Your task »
The response must contain every line from the records below that has "began".
━━━━━ Source material
(** * Option_pricer.py: the Black-Scholes-Merton pricer and its input shell

    A shallow embedding of [src/Option_pricer.py].

    Conventions of the model.
    - The shell, the branch on [T <= 0] and the expired prices are modelled
      with a Python [float] read as a real number of [R]
      ([black_scholes_merton], [get_user_input], [main]): there the
      program compares numbers and subtracts once, and calls no library.
    - Where rounding, underflow and overflow decide what the program does,
      the pricer is modelled on binary64 doubles
      ([black_scholes_merton64]), with the functions it takes from libm
      and scipy as the fields of a [Library].
    - A raised exception is the [Raise] constructor of [Result]; the
      exceptions the program can meet are those of [PyError].
    - In the reading over [R], [scipy.stats.norm.cdf] is the standard
      normal distribution function, [1/2] plus the integral of
      [exp (- t^2 / 2) / sqrt (2 * PI)] from [0].
    - The console is a [World]: the lines still to be read and what was
      written so far. *)

From Stdlib Require Import Floats.
From Stdlib Require Import Reals Lra Lia List String Ascii ZArith.
Import ListNotations.
Open Scope R_scope.
Set Warnings "-inexact-float".

(* ================================================================= *)
(** * Part I: the program *)

(** ** Python values and exceptions *)

Inductive PyError : Type :=
| ZeroDivisionError   (* float division by zero *)
| ValueError          (* math domain error; a string that is no number *)
| EOFError            (* input() at the end of the input *)
| OverflowError.      (* math range error; a power out of range *)

Inductive Result (A : Type) : Type :=
| Ok (value : A)
| Raise (error : PyError).
Arguments Ok {A} value.
Arguments Raise {A} error.

Definition result_bind {A B : Type} (m : Result A) (k : A -> Result B) : Result B :=
  match m with
  | Ok a => k a
  | Raise e => Raise e
  end.

Declare Scope result_scope.
Delimit Scope result_scope with result.
Notation "x <- m ;; k" := (result_bind m (fun x => k))
  (at level 61, m at next level, right associativity) : result_scope.

(** ** The arithmetic of the pricer, a float read as a real

    Over [R] nothing rounds, underflows or overflows: these four say which
    arguments Python refuses, and are used where that is all that
    matters. *)

(** [x / y] on floats. *)
Definition py_div (x y : R) : Result R :=
  if Req_dec_T y 0 then Raise ZeroDivisionError else Ok (x / y).

(** [math.log(x)]. *)
Definition math_log (x : R) : Result R :=
  if Rle_dec x 0 then Raise ValueError else Ok (ln x).

(** [math.sqrt(x)]. *)
Definition math_sqrt (x : R) : Result R :=
  if Rlt_dec x 0 then Raise ValueError else Ok (sqrt x).

(** [math.exp(x)], which over [R] has no range to leave. *)
Definition math_exp (x : R) : R := exp x.

(** ** scipy.stats.norm.cdf *)

Lemma deriv_value (f : R -> R) (x l l' : R) :
  derivable_pt_lim f x l -> l = l' -> derivable_pt_lim f x l'.
Proof. intros H <-. exact H. Qed.

Section Integral.
Variable f : R -> R.
Hypothesis f_cont : forall x, continuity_pt f x.

Definition integrable_of_cont (a b : R) : Riemann_integrable f a b :=
  match Rle_dec a b with
  | left Hab => continuity_implies_RiemannInt Hab (fun x _ => f_cont x)
  | right Hba =>
      RiemannInt_P1
        (continuity_implies_RiemannInt (Rlt_le _ _ (Rnot_le_lt _ _ Hba))
           (fun x _ => f_cont x))
  end.

(** The Riemann integral of the continuous [f] from [a] to [b], in either
    order of the bounds. *)
Definition integral (a b : R) : R := RiemannInt (integrable_of_cont a b).
End Integral.

Definition gauss (t : R) : R := exp (- (t * t / 2)).

Lemma gauss_deriv t : derivable_pt_lim gauss t (- t * gauss t).
Proof.
  unfold gauss.
  assert (H : derivable_pt_lim (fun u => - (u * u / 2)) t (- t)).
  { pose proof (derivable_pt_lim_opp _ t _
                  (derivable_pt_lim_mult _ _ t _ _
                     (derivable_pt_lim_mult _ _ t _ _
                        (derivable_pt_lim_id t) (derivable_pt_lim_id t))
                     (derivable_pt_lim_const (/ 2) t))) as H0.
    apply (deriv_value _ _ _ _ H0). unfold id, fct_cte, mult_fct. field. }
  replace (- t * exp (- (t * t / 2))) with (exp (- (t * t / 2)) * - t) by ring.
  apply (derivable_pt_lim_comp (fun u => - (u * u / 2)) exp t (- t) _ H).
  apply derivable_pt_lim_exp.
Qed.

Lemma gauss_continuous t : continuity_pt gauss t.
Proof.
  apply derivable_continuous_pt.
  exists (- t * gauss t). apply gauss_deriv.
Qed.

(** [gauss_area x] is the integral of [exp (- t^2 / 2)] for [t] from [0]
    to [x] (negative when [x < 0]). *)
Definition gauss_area (x : R) : R := integral gauss gauss_continuous 0 x.

(** Density of the standard normal distribution. *)
Definition norm_pdf (x : R) : R := gauss x / sqrt (2 * PI).

(** [scipy.stats.norm.cdf] over [R]: the mass of the standard normal
    distribution below [x].  Half of the mass lies below [0]; the mass between [0] and
    [x] is the integral of the density. *)
Definition norm_cdf (x : R) : R := / 2 + gauss_area x / sqrt (2 * PI).

(** ** black_scholes_merton *)

(** Lines 23-29: the prices at or after expiry. *)
Definition intrinsic_values (S K : R) : R * R :=
  if Rgt_dec S K then
    let call_price := S - K in
    let put_price := 0.0 in
    (call_price, put_price)
  else
    let call_price := 0.0 in
    let put_price := K - S in
    (call_price, put_price).

(** Lines 31-49 over [R]: the closed formulas, with the operations of
    line 32 in the order Python evaluates them. *)
Definition standard_prices (S K T r sigma : R) : Result (R * R) :=
  (q <- py_div S K ;;
   l <- math_log q ;;
   root <- math_sqrt T ;;
   d1 <- py_div (l + (r + 0.5 * sigma ^ 2) * T) (sigma * root) ;;
   root' <- math_sqrt T ;;
   let d2 := d1 - sigma * root' in
   let Nd1 := norm_cdf d1 in
   let Nd2 := norm_cdf d2 in
   let N_neg_d1 := norm_cdf (- d1) in
   let N_neg_d2 := norm_cdf (- d2) in
   let call_price := S * Nd1 - K * math_exp (- r * T) * Nd2 in
   let put_price := K * math_exp (- r * T) * N_neg_d2 - S * N_neg_d1 in
   Ok (call_price, put_price))%result.

Definition black_scholes_merton (S K T r sigma : R) : Result (R * R) :=
  if Rle_dec T 0 then Ok (intrinsic_values S K)
  else standard_prices S K T r sigma.

(** ** black_scholes_merton on doubles *)

(** What the pricer takes from libm and scipy: [math.log] on an argument
    that passed its domain test, [math.exp], the power operator and
    [norm.cdf].  The first three may raise. *)
Record Library : Type := mkLibrary {
  libm_log : PrimFloat.float -> Result PrimFloat.float;
  libm_exp : PrimFloat.float -> Result PrimFloat.float;
  libm_pow : PrimFloat.float -> PrimFloat.float -> Result PrimFloat.float;
  scipy_norm_cdf : PrimFloat.float -> PrimFloat.float
}.

(** [x / y] on doubles. *)
Definition py_div64 (x y : PrimFloat.float) : Result PrimFloat.float :=
  if (y =? 0)%float then Raise ZeroDivisionError else Ok (x / y)%float.

(** [math.log(x)]: the domain test is Python's own, the value libm's. *)
Definition math_log64 (lib : Library) (x : PrimFloat.float) :
    Result PrimFloat.float :=
  if (x <=? 0)%float then Raise ValueError else libm_log lib x.

(** [math.sqrt(x)]: correctly rounded on doubles. *)
Definition math_sqrt64 (x : PrimFloat.float) : Result PrimFloat.float :=
  if (x <? 0)%float then Raise ValueError else Ok (PrimFloat.sqrt x).

(** Lines 23-29; [S > K] is [K < S]. *)
Definition intrinsic_values64 (S K : PrimFloat.float) :
    PrimFloat.float * PrimFloat.float :=
  if (K <? S)%float then
    let call_price := (S - K)%float in
    let put_price := 0%float in
    (call_price, put_price)
  else
    let call_price := 0%float in
    let put_price := (K - S)%float in
    (call_price, put_price).

(** Lines 31-49, every operation rounded as Python rounds it and in the
    order Python evaluates it. *)
Definition standard_prices64 (lib : Library) (S K T r sigma : PrimFloat.float) :
    Result (PrimFloat.float * PrimFloat.float) :=
  (q <- py_div64 S K ;;
   l <- math_log64 lib q ;;
   sq <- libm_pow lib sigma 2%float ;;
   root <- math_sqrt64 T ;;
   d1 <- py_div64 (l + (r + 0.5 * sq) * T)%float (sigma * root)%float ;;
   root' <- math_sqrt64 T ;;
   let d2 := (d1 - sigma * root')%float in
   let Nd1 := scipy_norm_cdf lib d1 in
   let Nd2 := scipy_norm_cdf lib d2 in
   let N_neg_d1 := scipy_norm_cdf lib (- d1)%float in
   let N_neg_d2 := scipy_norm_cdf lib (- d2)%float in
   disc <- libm_exp lib (- r * T)%float ;;
   let call_price := (S * Nd1 - K * disc * Nd2)%float in
   disc' <- libm_exp lib (- r * T)%float ;;
   let put_price := (K * disc' * N_neg_d2 - S * N_neg_d1)%float in
   Ok (call_price, put_price))%result.
(** The counts of the window under a given convention. *)
Definition window_counts (by_convention : Z -> bool)
    (stddev : list float) (thr : float) (tick : Z) : Z * Z :=
  (count_if (quiet_position by_convention stddev thr) (window_positions tick),
   count_if (fun j => negb (quiet_position by_convention stddev thr j))
     (window_positions tick)).

(** The convention of the design document: positions before the start. *)
Definition before_start (j : Z) : bool := j <? 0.

(** The convention of the code: position zero too. *)
Definition not_after_start (j : Z) : bool := j <=? 0.

(** The window property under a convention: the code's counts at [tick] are
    those of the convention, and they add up to ten. *)
Definition window_claim (by_convention : Z -> bool)
    (stddev : list float) (thr : float) (tick : Z) : Prop :=
  exists recent_quiet recent_loud,
    recent_counts stddev thr tick = Ok (recent_quiet, recent_loud)
    /\ (recent_quiet, recent_loud) = window_counts by_convention stddev thr tick
    /\ recent_quiet + recent_loud = 10.

(** ** Orderings on the list of segments *)

(** [adjacent R l]: every segment of [l] is in relation [R] with the next. *)
Fixpoint adjacent (R : Segment -> Segment -> Prop) (l : list Segment) : Prop :=
  match l with
  | g :: (g' :: _) as tl => R g g' /\ adjacent R tl
  | _ => True
  end.

(** Ascending starts, and a segment reaches at most [slack] samples into
    the next one. *)
Definition follows (slack : Z) (g g' : Segment) : Prop :=
  m_start g < m_start g' /\ m_start g + m_count g <= m_start g' + slack.

(** The ordering of the design document: ascending starts, no overlap. *)
Definition disjoint_ascending (g g' : Segment) : Prop :=
  m_start g <= m_start g' /\ m_start g + m_count g <= m_start g'.

(** The segment from chunk [a] (included) to chunk [b] (excluded). *)
Definition seg_of (samples_per_chunk a b : Z) : Segment :=
  {| m_start := a * samples_per_chunk; m_count := (b - a) * samples_per_chunk |}.

(** What holds of the state of the main loop when round [t] begins: an
    open segment began at least four chunks ago; closed segments span at
    least four chunks, follow each other with at most two chunks in
    common, and the last one ended at most two chunks after the open one
    began.  When no segment is open and one was closed, the window of the
    previous tick had at most two loud chunks. *)
Definition loop_inv (stddev_per_chunk : list float) (stddev_threshold : float)
    (samples_per_chunk num_chunks : Z) (t : Z) (st : list Segment * Z) : Prop :=
  let '(l, s) := st in
  (0 <= s /\ (s <> 0 -> s + 4 <= t)) /\
  Forall (fun g => exists a b,
            g = seg_of samples_per_chunk a b /\ 0 < a /\ a + 4 <= b /\ b < t) l /\
  adjacent (follows (2 * samples_per_chunk)) l /\
  match last l with
  | None => True
  | Some g =>
      exists a b, g = seg_of samples_per_chunk a b /\ 0 < a /\ a + 4 <= b /\ b < t /\
        if s =? 0
        then recent_loud_at stddev_per_chunk stddev_threshold (t - 1) <= 2
             \/ t = num_chunks
        else b <= s + 2 /\ a < s
  end.
Lemma transport_faults_exhaust_the_retries_witness :
  let run := _make_request default_client GET (Collection "controls") 0
               (fresh_world unreachable []) in
  fst run = Raise TransportError /\
  List.length (sent (snd run)) = 4%nat /\
  slept (snd run) = [2; 4; 6].
Proof.
  cbv zeta.
  rewrite (transport_faults_exhaust_the_retries default_client GET (Collection "controls")
             (fresh_world unreachable []));
    [repeat split | cbn; lia | cbn; lia | intros i _; reflexivity].
Defined.

(** Transport failures only: an answer below 500 that comes within the
    budget, after [j <= max_retries] failed attempts, is returned. *)
Theorem success_within_the_budget_is_returned (c : AuditBoardClient) (m : method)
    (ep : endpoint) (w : world) (j : nat) (resp : response) :
  Z.of_nat j <= max_retries c -> 0 <= retry_delay c ->
  next_fail w {| rq_method := m; rq_endpoint := ep |} j ->
  remote w (List.length (sent w) + j) {| rq_method := m; rq_endpoint := ep |}
  = Replies resp ->
  status_code resp < 500 ->
  _make_request c m ep 0 w
  = (Ok resp,
     after_attempts w {| rq_method := m; rq_endpoint := ep |} (S j) (backoff c 0 j)).
Proof.
  intros Hj Hd Hf Hr Hs.
  set (r := {| rq_method := m; rq_endpoint := ep |}) in *.
  rewrite (make_request_after_faults c m ep j 0 w); try lia; [| exact Hf].
  fold r. rewrite (make_request_answer c m ep _ _ resp); [| | exact Hs].
  - fold r. unfold record_request, after_attempts. cbn.
    rewrite <- app_assoc, <- repeat_cons. reflexivity.
  - fold r. cbn [sent after_attempts remote]. rewrite length_app, repeat_length. exact Hr.
Qed.

Lemma success_within_the_budget_is_returned_witness :
  let run := _make_request default_client GET (Collection "controls") 0
               (fresh_world (scripted [Fails; Fails; reply 200 None]) []) in
  fst run = Ok {| status_code := 200; body := None |} /\
  List.length (sent (snd run)) = 3%nat /\
  slept (snd run) = [2; 4].
Proof.
  cbv zeta.
  rewrite (success_within_the_budget_is_returned default_client GET (Collection "controls")
             (fresh_world (scripted [Fails; Fails; reply 200 None]) []) 2
             {| status_code := 200; body := None |});
    [repeat split | cbn; lia | cbn; lia
    | intros [| [| i]] Hi; [reflexivity | reflexivity | lia]
    | reflexivity | cbn; lia].
Defined.

Lemma make_request_after_5xx c m ep :
  forall (j : nat) k w resp,
    0 <= k -> k + Z.of_nat j <= max_retries c -> 0 <= retry_delay c ->
    next_5xx w {| rq_method := m; rq_endpoint := ep |} j ->
    remote w (List.length (sent w) + j) {| rq_method := m; rq_endpoint := ep |}
    = Replies resp ->
    status_code resp < 500 \/ k + Z.of_nat j = max_retries c ->
    _make_request c m ep k w
    = (Ok resp,
       after_attempts w {| rq_method := m; rq_endpoint := ep |} (S j) (backoff c k j)).
Proof.
  set (r := {| rq_method := m; rq_endpoint := ep |}).
  induction j as [| j IH]; intros k w resp Hk Hj Hd H5 Hr Hlast.
  - rewrite Nat.add_0_r in Hr. rewrite _make_request_equation_1.
    unfold try_except, bind, requests_request. fold r. rewrite Hr.
    assert (Hw : record_request r w = after_attempts w r 1 (backoff c k 0)).
    { unfold record_request, after_attempts, backoff. cbn. now rewrite app_nil_r. }
    rewrite Hw.
    destruct (Z.leb_spec 500 (status_code resp)); [| reflexivity].
    destruct (Z_lt_dec k (max_retries c)); [lia | reflexivity].
  - destruct (H5 0%nat ltac:(lia)) as (resp0 & Hr0 & Hs0).
    rewrite Nat.add_0_r in Hr0. rewrite _make_request_equation_1.
    unfold try_except, bind at 1, requests_request. fold r. rewrite Hr0.
    destruct (Z.leb_spec 500 (status_code resp0)); [| lia].
    destruct (Z_lt_dec k (max_retries c)); [| lia].
    unfold bind. rewrite sleep_nonneg by nia.
    rewrite (IH (k + 1) _ resp); try lia.
    + rewrite after_attempts_S, <- backoff_S. reflexivity.
    + intros i Hi. cbn. rewrite length_app. cbn.
      replace (List.length (sent w) + 1 + i)%nat with (List.length (sent w) + S i)%nat
        by lia.
      apply H5. lia.
    + cbn. rewrite length_app. cbn.
      replace (List.length (sent w) + 1 + j)%nat with (List.length (sent w) + S j)%nat
        by lia.
      exact Hr.
Qed.

(** 5xx answers only: the request is retried [max_retries] times with
    the sleeps [retry_delay * 1], ..., [retry_delay * max_retries]; the
    last 5xx answer is handed back, and [get] raises it as an HTTP error. *)
Theorem server_errors_exhaust_the_retries (c : AuditBoardClient) (ep : endpoint)
    (w : world) (resp : response) :
  0 <= max_retries c -> 0 <= retry_delay c ->
  next_5xx w {| rq_method := GET; rq_endpoint := ep |} (Z.to_nat (max_retries c)) ->
  remote w (List.length (sent w) + Z.to_nat (max_retries c))
    {| rq_method := GET; rq_endpoint := ep |} = Replies resp ->
  500 <= status_code resp < 600 ->
  let w' := after_attempts w {| rq_method := GET; rq_endpoint := ep |}
              (S (Z.to_nat (max_retries c))) (backoff c 0 (Z.to_nat (max_retries c))) in
  _make_request c GET ep 0 w = (Ok resp, w') /\
  get c ep w = (Raise (HTTPError (status_code resp)), w').
Proof.
  intros Hm Hd H5 Hr Hs w'.
  assert (Hrun : _make_request c GET ep 0 w = (Ok resp, w')).
  { apply make_request_after_5xx; try lia; assumption. }
  split; [exact Hrun |].
  unfold get, bind at 1. rewrite Hrun. unfold bind, raise_for_status.
  destruct (Z.leb_spec 400 (status_code resp)); [| lia].
  destruct (Z.ltb_spec (status_code resp) 600); [reflexivity | lia].
Qed.

Lemma server_errors_exhaust_the_retries_witness :
  let api := scripted [reply 503 None; reply 503 None; reply 503 None; reply 500 None] in
  let run := get default_client (Collection "controls") (fresh_world api []) in
  fst run = Raise (HTTPError 500) /\
  List.length (sent (snd run)) = 4%nat /\
  slept (snd run) = [2; 4; 6].
Proof.
  cbv zeta.
  destruct (server_errors_exhaust_the_retries default_client (Collection "controls")
              (fresh_world
                 (scripted [reply 503 None; reply 503 None; reply 503 None; reply 500 None])
                 [])
              {| status_code := 500; body := None |}) as [_ Hget].
  - cbn; lia.
  - cbn; lia.
  - intros [| [| [| i]]] Hi; cbn in Hi; try lia;
      (eexists; split; [reflexivity | cbn; lia]).
  - reflexivity.
  - cbn; lia.
  - rewrite Hget. repeat split.
Defined.

(** ** The per-id accessors *)

(** What the per-id accessors do with the outcome of the GET. *)
Lemma get_by_id_spec (resource : string) (c : AuditBoardClient) (id : value) (w : world) :
  let g := get c (Item resource id) w in
  (forall st, fst g = Raise (HTTPError st) ->
     get_by_id resource c id w = (Ok VNone, snd g)) /\
  (forall d x xs, fst g = Ok (VDict d) -> lookup resource d = Some (VList (x :: xs)) ->
     get_by_id resource c id w = (Ok x, snd g)) /\
  (forall d, fst g = Ok (VDict d) ->
     lookup resource d = Some (VList []) \/ lookup resource d = None ->
     get_by_id resource c id w = (Ok VNone, snd g)) /\
  (forall e, fst g = Raise e -> is_HTTPError e = false ->
     get_by_id resource c id w = (Raise e, snd g)).
Proof.
  cbv zeta. unfold get_by_id, try_except, bind, lift.
  destruct (get c (Item resource id) w) as [[data | e] w1]; cbn [fst snd].
  - repeat split; try discriminate.
    + intros d x xs Hd Hl. injection Hd as ->. cbn. rewrite Hl. reflexivity.
    + intros d Hd Hl. injection Hd as ->. cbn. destruct Hl as [-> | ->]; reflexivity.
  - repeat split; try discriminate.
    + intros st He. injection He as ->. reflexivity.
    + intros e' He Hne. injection He as ->. rewrite Hne. reflexivity.
Qed.

(** C4, as the code has it: every per-id accessor returns the first
    element of the array under its key, [None] when that array is empty
    or missing, and [None] when the GET ends in an HTTP error status; any
    other exception of the GET (a transport failure once the retries are
    used up) leaves the accessor. *)
Theorem per_id_accessors_spec :
  Forall (fun ka : string * (AuditBoardClient -> value -> M value) =>
            forall (c : AuditBoardClient) (id : value) (w : world),
              let g := get c (Item (fst ka) id) w in
              (forall st, fst g = Raise (HTTPError st) ->
                 snd ka c id w = (Ok VNone, snd g)) /\
              (forall d x xs, fst g = Ok (VDict d) ->
                 lookup (fst ka) d = Some (VList (x :: xs)) ->
                 snd ka c id w = (Ok x, snd g)) /\
              (forall d, fst g = Ok (VDict d) ->
                 lookup (fst ka) d = Some (VList []) \/ lookup (fst ka) d = None ->
                 snd ka c id w = (Ok VNone, snd g)) /\
              (forall e, fst g = Raise e -> is_HTTPError e = false ->
                 snd ka c id w = (Raise e, snd g)))
         per_id_accessors.
Proof.
  unfold per_id_accessors.
  repeat (apply Forall_cons;
          [cbn [fst snd]; intros c id w; apply get_by_id_spec |]).
  apply Forall_nil.
Qed.

(** C4 as stated fails: with the remote API unreachable, [get_control]
    raises once the retries are used up; it does not return [None]. *)
Lemma get_control_raises_when_unreachable :
  let c := {| max_retries := 3; retry_delay := 2 |} in
  let run := get_control c (VInt 100) (fresh_world unreachable []) in
  fst run = Raise TransportError /\
  fst run <> Ok VNone /\
  List.length (sent (snd run)) = 4%nat.
Proof. vm_compute. repeat split. discriminate. Qed.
━━━━━━━━━━
Result of this task »
    open segment began at least four chunks ago; closed segments span at
    began.  When no segment is open and one was closed, the window of the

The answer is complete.